An anti-CD2 monoclonal antibody that both inhibits and stimulates T cell activation recognizes a subregion of CD2 distinct from known ligand-binding sites.

The T lymphocyte glycoprotein CD2 appears to have an important role in human T cell development and activation. A novel anti-CD2 monoclonal antibody, designed UMCD2, was shown to block E rosetting, and therefore was defined as recognizing the Tll1 ligand-binding epitope. Binding of UMCD2 to T cells and thymocytes was blocked by several, but not all, anti-Tll1 antibodies, suggesting that the Tll1 epitope consists of more than one subepitope.

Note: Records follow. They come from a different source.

(** What the message pattern finds at a place. *)
Lemma message_here_none (s : jsstring) :
  message_here s = None -> match_at flags_is CronScheduler.messageRe s = None.
Proof.
  unfold message_here, match_at, CronScheduler.messageRe.
  rewrite run_seq, run_str, strip_lit_is_opens_with.
  destruct (opens_with (lit "MESSAGE:") s) as [rest|]; [|reflexivity].
  destruct (drop_while is_space rest) as [|c word]; [|discriminate].
  destruct rest as [|c rest]; [reflexivity|discriminate].
Qed.

Lemma message_here_some (s msg : jsstring) :
  message_here s = Some msg ->
  exists m0 caps rest,
    match_at flags_is CronScheduler.messageRe s = Some (m0, caps, rest)
    /\ exists g, caps = [(1%nat, g)] /\ trim g = msg.
Proof.
  unfold message_here.
  destruct (opens_with (lit "MESSAGE:") s) as [rest|] eqn:E; [|discriminate].
  destruct (opens_with_reads_is _ _ _ E) as (mk & -> & Hmk).
  unfold match_at, CronScheduler.messageRe.
  rewrite run_seq, run_str, (strip_lit_complete flags_is _ _ _ Hmk).
  rewrite run_seq.
  destruct (drop_while_span is_space rest) as (ws & Hrest & Hws).
  destruct (drop_while is_space rest) as [|c word] eqn:Ed.
  - destruct rest as [|c0 rest0] eqn:Er; [discriminate|].
    intros Hm. inversion Hm; subst msg. rewrite <- Er in *.
    rewrite app_nil_r in Hrest. subst ws.
    destruct (exists_last (l := rest)) as (m & z & Hlast);
      [rewrite Er; discriminate|].
    rewrite Hlast in *. clear Er.
    unfold spaces. rewrite run_star_greedy.
    eexists _, _, _. split.
    + apply star_greedy_back.
      * eapply all_ext; [|exact Hws]. intros x. symmetry. apply class_space.
      * reflexivity.
      * reflexivity.
    + exists [z]. split; [reflexivity|].
      apply all_app in Hws. destruct Hws as [_ Hz].
      apply all_cons in Hz. destruct Hz as [Hz _].
      now rewrite (trim_space_cons z [] Hz).
  - intros Hm. inversion Hm; subst msg. rewrite Hrest.
    destruct (star_lazy_message word) as (tail & Hword & Hlazy).
    exists (consumed (mk ++ ws ++ c :: word) tail),
      (set_cap 1 (consumed (c :: word) tail) []), tail.
    split.
    + eapply run_spaces_any; [exact Hws| |].
      * simpl. now apply (drop_while_head is_space rest c word).
      * rewrite run_seq, run_group, run_plus_lazy. cbv beta iota.
        rewrite class_dot_all.
        apply (Hlazy _ _
                 (fun s'' => (consumed (mk ++ ws ++ c :: word) s'',
                              set_cap 1 (consumed (c :: word) s'') [], s''))).
        -- apply class_dot_all.
        -- intros s'. apply lookahead_ends.
    + exists (c :: message_rest word). split; [|reflexivity].
      unfold set_cap. simpl. f_equal. f_equal.
      rewrite Hword at 1. apply consumed_cons_app.
Qed.

(** The message of a text is its first message. *)
Lemma message_first_message (text : jsstring) :
  CronScheduler.message text = first_message text.
Proof.
  unfold CronScheduler.message, str_match, first_message.
  pose proof (exec_from_scan jsstring flags_is CronScheduler.messageRe
                message_here
                (fun msg caps => exists g, caps = [(1%nat, g)] /\ trim g = msg)
                message_here_none message_here_some text 0%nat) as H.
  destruct (first_of message_here text) as [msg|].
  - destruct H as (m & rest & -> & g & Hcaps & Hg). simpl.
    unfold group. rewrite Hcaps. simpl. now rewrite Hg.
  - now rewrite H.
Qed.

(** Places at which nothing is found are passed over. *)
Lemma first_of_skip (A : Type) (here : jsstring -> option A)
    (pre rest : jsstring) :
  begins_nowhere (fun s => found (here s)) pre rest = true ->
  first_of here (pre ++ rest) = first_of here rest.
Proof.
  induction pre as [|c pre IH]; intros H; [reflexivity|].
  simpl in H. apply andb_prop in H. destruct H as [Hc H].
  simpl app. simpl first_of. simpl app in Hc.
  destruct (here (c :: pre ++ rest)); [discriminate|]. now apply IH.
Qed.

Lemma first_of_here (A : Type) (here : jsstring -> option A)
    (s : jsstring) (a : A) :
  here s = Some a -> first_of here s = Some a.
Proof. intros H. destruct s; simpl; now rewrite H. Qed.

Lemma drop_while_keep (p : char16 -> bool) (m s : jsstring) :
  drop_while p m <> [] -> drop_while p (m ++ s) = drop_while p m ++ s.
Proof.
  induction m as [|c m IH]; simpl; [congruence|].
  destruct (p c); [exact IH|reflexivity].
Qed.

Lemma drop_while_all (p : char16 -> bool) (m : jsstring) :
  all p m -> drop_while p m = [].
Proof.
  intros H. rewrite <- (app_nil_r m). now rewrite (drop_while_app p m [] H).
Qed.

Lemma drop_while_nil_all (p : char16 -> bool) (m : jsstring) :
  drop_while p m = [] -> all p m.
Proof.
  destruct (drop_while_span p m) as (ws & E & Hws).
  intros H. rewrite H, app_nil_r in E. now subst.
Qed.

(** White space at the end of a text is trimmed away. *)
Lemma trim_trailing (m sp : jsstring) :
  all is_space sp -> trim (m ++ sp) = trim m.
Proof.
  intros Hsp. unfold trim.
  destruct (drop_while is_space m) as [|c u] eqn:E.
  - apply drop_while_nil_all in E.
    rewrite (drop_while_app _ _ _ E), (drop_while_all _ _ Hsp). reflexivity.
  - rewrite drop_while_keep by (rewrite E; discriminate). rewrite E.
    rewrite rev_app_distr.
    now rewrite (drop_while_app _ _ _ (all_rev _ _ Hsp)).
Qed.

(** White space in front of the end of a message belongs to the
    message. *)
Lemma message_rest_spaces (sp tail : jsstring) :
  all is_space sp -> message_ends tail = true ->
  all is_space (message_rest (sp ++ tail)).
Proof.
  intros Hsp Htail. induction sp as [|c sp IH]; rewrite message_rest_unfold.
  - simpl app. now rewrite Htail.
  - destruct (message_ends ((c :: sp) ++ tail)); [reflexivity|].
    apply all_cons in Hsp. destruct Hsp as [Hc Hsp]. simpl app.
    apply all_cons. split; [exact Hc|now apply IH].
Qed.

(** The placeholder: [MESSAGE:], white space, the word [none], and white
    space up to the end of the message. *)
Lemma message_here_placeholder (mk ws sp tail : jsstring) :
  reads_as (lit "MESSAGE:") mk -> all is_space ws -> all is_space sp ->
  message_ends tail = true ->
  message_here (mk ++ ws ++ lit "none" ++ sp ++ tail) = Some (lit "none").
Proof.
  intros Hmk Hws Hsp Htail. apply lit_eq_reads_as in Hmk.
  unfold message_here.
  rewrite <- strip_lit_opens_with, (strip_lit_complete flags_i _ _ _ Hmk).
  rewrite (drop_while_app _ _ _ Hws).
  change (lit "none" ++ sp ++ tail)
    with (110 :: 111 :: 110 :: 101 :: sp ++ tail).
  change (drop_while is_space (110 :: 111 :: 110 :: 101 :: sp ++ tail))
    with (110 :: 111 :: 110 :: 101 :: sp ++ tail).
  cbv iota. f_equal.
  rewrite (message_rest_unfold (111 :: _)).
  change (message_ends (111 :: 110 :: 101 :: sp ++ tail)) with false.
  cbv iota.
  rewrite (message_rest_unfold (110 :: _)).
  change (message_ends (110 :: 101 :: sp ++ tail)) with false.
  cbv iota.
  rewrite (message_rest_unfold (101 :: _)).
  change (message_ends (101 :: sp ++ tail)) with false.
  cbv iota.
  change (110 :: 111 :: 110 :: 101 :: message_rest (sp ++ tail))
    with (lit "none" ++ message_rest (sp ++ tail)).
  now rewrite (trim_trailing _ _ (message_rest_spaces sp tail Hsp Htail)).
Qed.

Lemma begins_nowhere_weaken (t1 t2 : jsstring -> bool) (pre rest : jsstring) :
  (forall s, t1 s = false -> t2 s = false) ->
  begins_nowhere t1 pre rest = true -> begins_nowhere t2 pre rest = true.
Proof.
  intros Ht H. apply begins_nowhere_intro. intros p1 p2 E Hne.
  apply Ht. now apply (begins_nowhere_split _ _ _ H p1 p2).
Qed.

(** Where the word [MESSAGE:] does not stand, no message begins. *)
Lemma message_here_opens (s : jsstring) :
  found (opens_with (lit "MESSAGE:") s) = false ->
  found (message_here s) = false.
Proof.
  unfold message_here.
  now destruct (opens_with (lit "MESSAGE:") s).
Qed.

(* ================================================================== *)
(** * Session manager: mutators and reads *)
(* ================================================================== *)

Section SessionFacts.
Import SessionManager.

Lemma updateSessionId_state (now sid : jsstring) (m : t) (st : SessionState) :
  state m = Some st ->
  exists st', state (updateSessionId now sid m) = Some st'
              /\ sessionId st' = Some sid
              /\ tokenUsage st' = tokenUsage st.
Proof.
  intros H. unfold updateSessionId, mutate. rewrite H. simpl.
  eexists. split; [reflexivity|]. now split.
Qed.

Lemma touch_state (now : jsstring) (m : t) (st : SessionState) :
  state m = Some st ->
  exists st', state (touch now m) = Some st'
              /\ sessionId st' = sessionId st
              /\ tokenUsage st' = tokenUsage st.
Proof.
  intros H. unfold touch, mutate. rewrite H. simpl.
  eexists. split; [reflexivity|]. now split.
Qed.

End SessionFacts.

(** Up to 2^53 a sum of whole numbers is exact. *)
Lemma round_to_double_safe (z : Z) : safe_integer z -> round_to_double z = z.
Proof.
  unfold safe_integer, round_to_double. intros H.
  assert (E : (2 ^ 53 = 9007199254740992)%Z) by reflexivity.
  destruct (Z.ltb_spec (Z.abs z) (2 ^ 53)) as [_|Hge]; [reflexivity|lia].
Qed.

Lemma number_add_safe (a b : Z) :
  safe_integer (a + b)%Z -> number_add a b = (a + b)%Z.
Proof. apply round_to_double_safe. Qed.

In functional studies, the combination of UMCD2 plus anti-Tll3 was mitogenic for T cells; in some individuals, the level of activation was as high as that seen for the combination of anti-Tll2 plus anti-Tll3. However, when UMCD2 was added to other stimuli mitogenic for T lymphocytes, such as IL-2 or anti-CD3-Sepharose, it inhibited T cell responses. Although the combination of UMCD2 and anti-Tll3 induced an increase in cytoplasmic free calcium, the inhibitory activities of UMCD2 were not accompanied by effects on calcium fluxes. A panel of previously characterized CD2 mutants was then analyzed for binding of UMCD2 and other anti-CD2 monoclonals. Surprisingly, UMCD2 bound to all mutants tested, although the other anti-CD2 antibodies with specificity for the ligand-binding region of CD2 each failed to bind to one or more mutants. These data suggest that binding of antibody to a particular CD2 epitope can have opposite effects on the state of T cell activation, depending on the costimulus. Moreover, inhibitory effects mediated through CD2 may use a signaling mechanism distinct from that used in CD2 pathway activation. Of particular interest, the portion of the CD2 ligand-binding region recognized by UMCD2 is distinct from areas of the CD2 molecule that have previously been studied.